Parkinson’s disease (PD) is a complex neurodegenerative disorder characterized by motor and non-motor symptoms, primarily resulting from the degeneration of dopaminergic neurons and the accumulation of intracellular protein aggregates known as Lewy bodies. Genetic research has unveiled critical insights into both familial and sporadic cases of PD, with mutations in genes such as SNCA and LRRK2 playing pivotal roles in disease pathogenesis. Genome-wide association studies (GWAS) have identified over 90 risk loci, including the GBA gene, highlighting the complex genetic landscape of PD and deepening our understanding of disease susceptibility, onset, and progression.

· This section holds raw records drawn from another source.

Lemma decimal_head f n :
  0 < n < 2 ^ Z.of_nat f → ∃ d t, digits_of f n = 48 + d :: t ∧ 1 ≤ d ≤ 9.
Proof.
  revert n. induction f as [|f IH]; intros n Hn; [cbn in *; lia|].
  cbn [digits_of]. destruct (Z.ltb_spec n 10); [exists n, []; split; [done|lia]|].
  destruct (IH (n / 10)) as (d & t & -> & Hd).
  { pose proof (fuel_step n f). split; [|lia]. apply Z.div_str_pos. lia. }
  by exists d, (t ++ [48 + n mod 10]).
Qed.

(** The result for a number that starts with a digit other than 0. *)
Lemma strtonumber_number d t r neg zl :
  1 ≤ d ≤ 9 → read_digits 0 (48 + d :: t) = Some (r, []) →
  strtonumber (48 + d :: t) neg zl = Some (s32 (r * 1)) ∧
  strtonumber (45 :: 48 + d :: t) true zl = Some (s32 (r * -1)).
Proof.
  intros Hd Hr.
  assert (skip_zeros (48 + d :: t) = 48 + d :: t) as Hs.
  { cbn [skip_zeros]. by replace (48 + d =? 48) with false by lia. }
  assert (Hz : ∀ A (a b : A), (if zl then a else b) = if zl then a else b) by done.
  unfold strtonumber. cbn [ch tail].
  replace (48 + d =? 45) with false by lia. rewrite andb_false_r.
  rewrite Z.eqb_refl. cbn [andb]. rewrite !Hs.
  replace (if zl then 48 + d :: t else 48 + d :: t) with (48 + d :: t) by (by destruct zl).
  rewrite !bool_decide_false, !andb_false_r by done. cbn [ch tail].
  replace (48 + d =? 48) with false by lia.
  replace (48 + d <=? 48) with false by lia.
  replace (57 <? 48 + d) with false by lia. cbn [andb orb].
  rewrite Hr. by cbn.
Qed.

(** [strtonumber] inverts the decimal representation of every number of a
    [long] but the smallest; a sign is only read if it is allowed. *)
Theorem strtonumber_decimal n neg zl :
  -2147483648 < n < 2147483648 → (n < 0 → neg = true) →
  strtonumber (signed_decimal n) neg zl = Some n.
Proof.
  intros Hn Hneg. unfold signed_decimal. pose proof (decimal_fuel (Z.abs n) ltac:(lia)) as Hf.
  destruct (decide (n = 0)) as [->|Hn0]; [by destruct neg, zl|].
  pose proof (read_digits_of _ (Z.abs n) [] ltac:(lia) Hf) as Hr.
  destruct (decimal_head (S (Z.to_nat (Z.log2 (Z.abs n)))) (Z.abs n)) as (d & t & E & Hd);
    [lia|].
  rewrite app_nil_r, E in Hr. unfold decimal.
  pose proof (strtonumber_number d t (Z.abs n) neg zl Hd Hr) as [Hp Hm].
  destruct (Z.ltb_spec n 0).
  - rewrite Z.abs_neq in E by lia. rewrite E, Hneg by lia. rewrite Hm.
    f_equal. rewrite s32_id; lia.
  - rewrite Z.abs_eq in E by lia. rewrite E, Hp. f_equal. rewrite s32_id; lia.
Qed.
(* ===== verification/Files.v ===== *)
(** * Files: sharing, permissions, names, descriptors (sys/filesys.c, sys/k_fds.c)

    The checks that the file systems share (denyshare, denyaccess, denylock), the
    DOS patterns (has_wild, copy8_3, pat_match), and the file descriptors of a
    process.  Open files ([struct file]) live on a heap and are linked by [next];
    a slot of a descriptor table is NULL, the reserved value (address 1), or an
    open file. *)

From S2P Require Import Prelude CInt Errno LibStr Timeout Kernel ProcQueue Cred.

(** ** Constants of sys/mint/fcntl.h, stat.h and proc.h *)

Definition O_RDONLY : Z := 0.
Definition O_WRONLY : Z := 1.
Definition O_RDWR : Z := 2.
Definition O_RWMODE : Z := 3.
Definition O_EXEC : Z := 3.
Definition O_SHMODE : Z := 112.
Definition O_COMPAT : Z := 0.
Definition O_DENYRW : Z := 16.
Definition O_DENYW : Z := 32.
Definition O_DENYR : Z := 48.
Definition O_DENYNONE : Z := 64.
Definition O_NDELAY : Z := 256.
Definition O_CREAT : Z := 512.
Definition O_TTY : Z := 8192.
Definition O_HEAD : Z := 16384.
Definition O_LOCK : Z := 32768.
Definition O_GLOBAL_HANDLE : Z := 16384.
Definition FD_CLOEXEC : Z := 1.
Definition MIN_HANDLE : Z := -5.
Definition F_RDLCK : Z := 0.
Definition F_WRLCK : Z := 1.
Definition F_UNLCK : Z := 3.
Definition S_IFMT : Z := 61440.
Definition S_IFDIR : Z := 16384.
Definition TOS_NAMELEN : Z := 13.

(** [flags & m] *)
Definition has (flags m : Z) : bool := negb (Z.land flags m =? 0).

(** ** Data *)

(** [fcookie]; a file system is identified by its number *)
Record fcookie := mk_fcookie {
  fc_fs : Z;
  fc_dev : Z;
  fc_index : Z
}.

Definition fcookie_eta (r : fcookie) : fcookie :=
  mk_fcookie
    (fc_fs r) (fc_dev r) (fc_index r).
Definition set_fc_fs : Z → fcookie → fcookie :=
  ltac:(build_setter fcookie_eta fc_fs).
Definition set_fc_dev : Z → fcookie → fcookie :=
  ltac:(build_setter fcookie_eta fc_dev).
Definition set_fc_index : Z → fcookie → fcookie :=
  ltac:(build_setter fcookie_eta fc_index).

(** [struct file]; [f_dev] tells whether there is a device driver *)
Record fileptr := mk_fileptr {
  f_links : Z;
  f_flags : Z;
  f_pos : Z;
  f_devinfo : Z;
  f_fc : fcookie;
  f_dev : bool;
  f_next : option ptr
}.

Definition fileptr_eta (r : fileptr) : fileptr :=
  mk_fileptr
    (f_links r) (f_flags r) (f_pos r) (f_devinfo r) (f_fc r) (f_dev r)
    (f_next r).
Definition set_f_links : Z → fileptr → fileptr :=
  ltac:(build_setter fileptr_eta f_links).
Definition set_f_flags : Z → fileptr → fileptr :=
  ltac:(build_setter fileptr_eta f_flags).
Definition set_f_pos : Z → fileptr → fileptr :=
  ltac:(build_setter fileptr_eta f_pos).
Definition set_f_devinfo : Z → fileptr → fileptr :=
  ltac:(build_setter fileptr_eta f_devinfo).
Definition set_f_fc : fcookie → fileptr → fileptr :=
  ltac:(build_setter fileptr_eta f_fc).
Definition set_f_dev : bool → fileptr → fileptr :=
  ltac:(build_setter fileptr_eta f_dev).
Definition set_f_next : option ptr → fileptr → fileptr :=
  ltac:(build_setter fileptr_eta f_next).

(** [struct filedesc]; the tables start with the entry of [MIN_HANDLE] *)
Record filedesc := mk_filedesc {
  ofiles : list (option ptr);
  ofileflags : list Z;
  nfiles : Z
}.

Definition filedesc_eta (r : filedesc) : filedesc :=
  mk_filedesc
    (ofiles r) (ofileflags r) (nfiles r).
Definition set_ofiles : list (option ptr) → filedesc → filedesc :=
  ltac:(build_setter filedesc_eta ofiles).
Definition set_ofileflags : list Z → filedesc → filedesc :=
  ltac:(build_setter filedesc_eta ofileflags).
Definition set_nfiles : Z → filedesc → filedesc :=
  ltac:(build_setter filedesc_eta nfiles).

(** [struct tty]: the fields that the modelled code uses; [tt_xkey] tells whether there is a table *)
Record tty := mk_tty {
  tt_pgrp : Z;
  tt_state : Z;
  tt_use_cnt : Z;
  tt_aux_cnt : Z;
  tt_sg_flags : Z;
  tt_rsel : option ptr;
  tt_wsel : option ptr;
  tt_xkey : bool;
  tt_hup_ospeed : Z;
  tt_vmin : Z;
  tt_vtime : Z
}.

Furthermore, mitochondrial genetics and epigenetic mechanisms, such as DNA methylation and non-coding RNAs, have emerged as significant contributors to PD pathology. Technological advancements, including multi-omics approaches and artificial intelligence (AI), have furthered genetic research, enabling more precise predictions of genetic risk and the discovery of novel therapeutic targets. As genetic research continues to evolve, it holds the potential to revolutionize PD treatment through personalized medicine, gene therapy, and improved diagnostic accuracy. However, ethical considerations and the necessity for global collaboration remain integral to harnessing these advances for effective patient care. This review highlights recent genetic discoveries in PD, paradigm shifts in understanding its genetic architecture, and future directions aimed at developing targeted therapeutic interventions.

Keywords: Parkinson’s Disease, Genome-Wide Association Studies, Genetic Landscape.